The records »
(** X7. The buffers are read row-major: entry [(i, j)] of [P] and of [V2C]
    is value [4 i + j] of its buffer, entry [(i, j)] of [R0] is value
    [3 i + j]; [P] and [V2C] are 3x4, [R0] is 3x3. *)
Theorem init_row_major (calibs : gmap string (list Q))
    (eng : FrustumProposal) :
  init calibs = inl eng →
  ∃ p v r,
    calibs !! "P"%string = Some p
    ∧ calibs !! "Tr_velo_to_cam"%string = Some v
    ∧ calibs !! "R0_rect"%string = Some r
    ∧ (cloud 4 (P eng) ∧ nrows (P eng) = 3%nat)
    ∧ (cloud 4 (V2C eng) ∧ nrows (V2C eng) = 3%nat)
    ∧ (cloud 3 (R0 eng) ∧ nrows (R0 eng) = 3%nat)
    ∧ ∀ i j, (i < 3)%nat →
        ((j < 4)%nat →
           entry j (nth i (rows (P eng)) []) = nth (4 * i + j) p 0
           ∧ entry j (nth i (rows (V2C eng)) []) = nth (4 * i + j) v 0)
        ∧ ((j < 3)%nat →
           entry j (nth i (rows (R0 eng)) []) = nth (3 * i + j) r 0).
Proof.
  intros Hinit.
  apply init_inv in Hinit as (p & v & r & (Hp & Hv & Hr & Lp & Lv & Lr) & ->).
  exists p, v, r.
  destruct (engine_shaped p v r Lp Lv Lr)
    as (HP & HV & _ & HR & HPn & HVn & _ & HRn).
  do 3 (split; [done|]).
  do 3 (split; [done|]).
  do 12 (destruct p as [|? p]; [discriminate|]). destruct p; [|discriminate].
  do 12 (destruct v as [|? v]; [discriminate|]). destruct v; [|discriminate].
  do 9 (destruct r as [|? r]; [discriminate|]). destruct r; [|discriminate].
  intros i j Hi.
  destruct i as [|[|[|i]]]; [| | |lia]; (split; intros Hj;
    [destruct j as [|[|[|[|j]]]]; [| | | |lia]
    |destruct j as [|[|[|j]]]; [| | |lia]]); done.
Qed.

Lemma init_row_major_witness :
  ∃ p v r,
    calibs_ok !! "P"%string = Some p
    ∧ calibs_ok !! "Tr_velo_to_cam"%string = Some v
    ∧ calibs_ok !! "R0_rect"%string = Some r
    ∧ (cloud 4 (P engine_ok) ∧ nrows (P engine_ok) = 3%nat)
    ∧ (cloud 4 (V2C engine_ok) ∧ nrows (V2C engine_ok) = 3%nat)
    ∧ (cloud 3 (R0 engine_ok) ∧ nrows (R0 engine_ok) = 3%nat)
    ∧ ∀ i j, (i < 3)%nat →
        ((j < 4)%nat →
           entry j (nth i (rows (P engine_ok)) []) = nth (4 * i + j) p 0
           ∧ entry j (nth i (rows (V2C engine_ok)) []) = nth (4 * i + j) v 0)
        ∧ ((j < 3)%nat →
           entry j (nth i (rows (R0 engine_ok)) []) = nth (3 * i + j) r 0).
Proof. exact (init_row_major calibs_ok engine_ok init_calibs_ok). Defined.

(** X8. [__init__] reads the three keys only: adding, changing or removing
    any other key of the mapping changes neither its outcome nor the object
    it builds. *)
Theorem init_ignores_other_keys (calibs : gmap string (list Q))
    (k : string) (b : list Q) :
  k ≠ "P"%string → k ≠ "Tr_velo_to_cam"%string → k ≠ "R0_rect"%string →
  init (<[k := b]> calibs) = init calibs
  ∧ init (delete k calibs) = init calibs.
Proof.
  intros HP HV HR. rewrite !init_cases.
  rewrite !lookup_insert_ne, !lookup_delete_ne by done. done.
Qed.

Lemma init_ignores_other_keys_witness :
  init (<["Tr_imu_to_velo"%string := [1; 2; 3]]> calibs_ok) = init calibs_ok
  ∧ init (delete "Tr_imu_to_velo"%string calibs_ok) = init calibs_ok.
Proof.
  apply (init_ignores_other_keys calibs_ok "Tr_imu_to_velo" [1; 2; 3]);
    discriminate.
Defined.

(** ** The projection to the image *)

(** X9. For a constructed object and an [n x 3] array, the batched matrix
    code of [_project_velo_to_rect] and [_project_velo_to_image] computes,
    row by row, the formula of the file's header:
    [x = P * R0_rect * Tr_velo_to_cam * y] on homogeneous points, followed by
    the division by the third coordinate. *)
Theorem velo_to_image_formula (calibs : gmap string (list Q))
    (eng : FrustumProposal) (pc : ndarray) :
  init calibs = inl eng → cloud 3 pc →
  _project_velo_to_rect eng pc
  = NdArray 3 (map (λ y, mat_vec (R0 eng) (affine (V2C eng) y)) (rows pc))
  ∧ _project_velo_to_image eng pc = map (pixel eng) (rows pc).
Proof.
  intros Hinit [Hc Hs].
  apply init_inv in Hinit as (p & v & r & (_ & _ & _ & Lp & Lv & Lr) & ->).
  destruct (engine_shaped p v r Lp Lv Lr)
    as (HP & HV & _ & _ & _ & _ & _ & HRn).
  split; [rewrite velo_to_rect_rows by done; by rewrite HRn|].
  by apply velo_to_image_rows.
Qed.

Lemma velo_to_image_formula_witness :
  _project_velo_to_rect engine_ok points_ok
  = NdArray 3 (map (λ y, mat_vec (R0 engine_ok) (affine (V2C engine_ok) y))
                 (rows points_ok))
  ∧ _project_velo_to_image engine_ok points_ok
    = map (pixel engine_ok) (rows points_ok).
Proof.
  exact (velo_to_image_formula calibs_ok engine_ok points_ok
           init_calibs_ok points_ok_cloud).
Defined.

Lemma xdiv_zero_not_in_box (xmin ymin xmax ymax a b c : Q) :
  c == 0 → in_box xmin ymin xmax ymax [xdiv a c; xdiv b c] = false.
Proof.
  intros Hc. unfold in_box, xdiv, xentry. simpl.
  rewrite (proj2 (Qeq_bool_iff c 0) Hc).
  destruct (Qcompare a 0); reflexivity.
Qed.

(** X10. A point whose homogeneous image depth is zero is never kept by
    [_get_lidar_in_image_fov], whatever the bounds and the clip distance:
    the division gives an infinity or [nan], no exception, and every
    comparison chain on it is false. *)
Theorem zero_depth_never_kept (calibs : gmap string (list Q))
    (eng : FrustumProposal) (pc : ndarray) (xmin ymin xmax ymax clip : Q)
    (sub : ndarray) (pts_2d : list (list xval)) (fov_inds : list bool)
    (i : nat) (p : list Q) :
  init calibs = inl eng → cloud 3 pc →
  _get_lidar_in_image_fov eng pc xmin ymin xmax ymax true clip
    = FovMore sub pts_2d fov_inds →
  rows pc !! i = Some p →
  entry 2 (affine (P eng) (mat_vec (R0 eng) (affine (V2C eng) p))) == 0 →
  fov_inds !! i = Some false ∧ p ∉ rows sub.
Proof.
  intros Hinit [Hc Hs] Hfov Hp Hdepth.
  apply init_inv in Hinit as (bp & v & r & (_ & _ & _ & Lp & Lv & Lr) & ->).
  destruct (engine_shaped bp v r Lp Lv Lr) as (HP & HV & _).
  set (eng := engine_of bp v r) in *.
  pose proof (fov_more _ _ _ _ _ _ _ _ _ _ Hfov) as (Hpts & Hinds & Hsub).
  rewrite (velo_to_image_rows eng pc HV HP Hs) in Hpts.
  assert (∀ j q, rows pc !! j = Some q → q = p →
                 fov_inds !! j = Some false) as Hfalse.
  { intros j q Hq ->. rewrite Hinds.
    erewrite fov_inds_lookup; [| |exact Hq].
    2:{ rewrite Hpts. change map with (@fmap list _).
        by rewrite list_lookup_fmap, Hq. }
    unfold pixel. by rewrite xdiv_zero_not_in_box. }
  split; [by apply (Hfalse i p)|].
  intros Hin. rewrite Hsub, rows_take_mask in Hin.
  apply select_elem in Hin as (j & Hj & Hpj).
  rewrite (Hfalse j p Hpj eq_refl) in Hj. discriminate.
Qed.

Work task »
Which lines of the material above hold the string "division"? Pull them out.

Task result »
    the division by the third coordinate. *)
    the division gives an infinity or [nan], no exception, and every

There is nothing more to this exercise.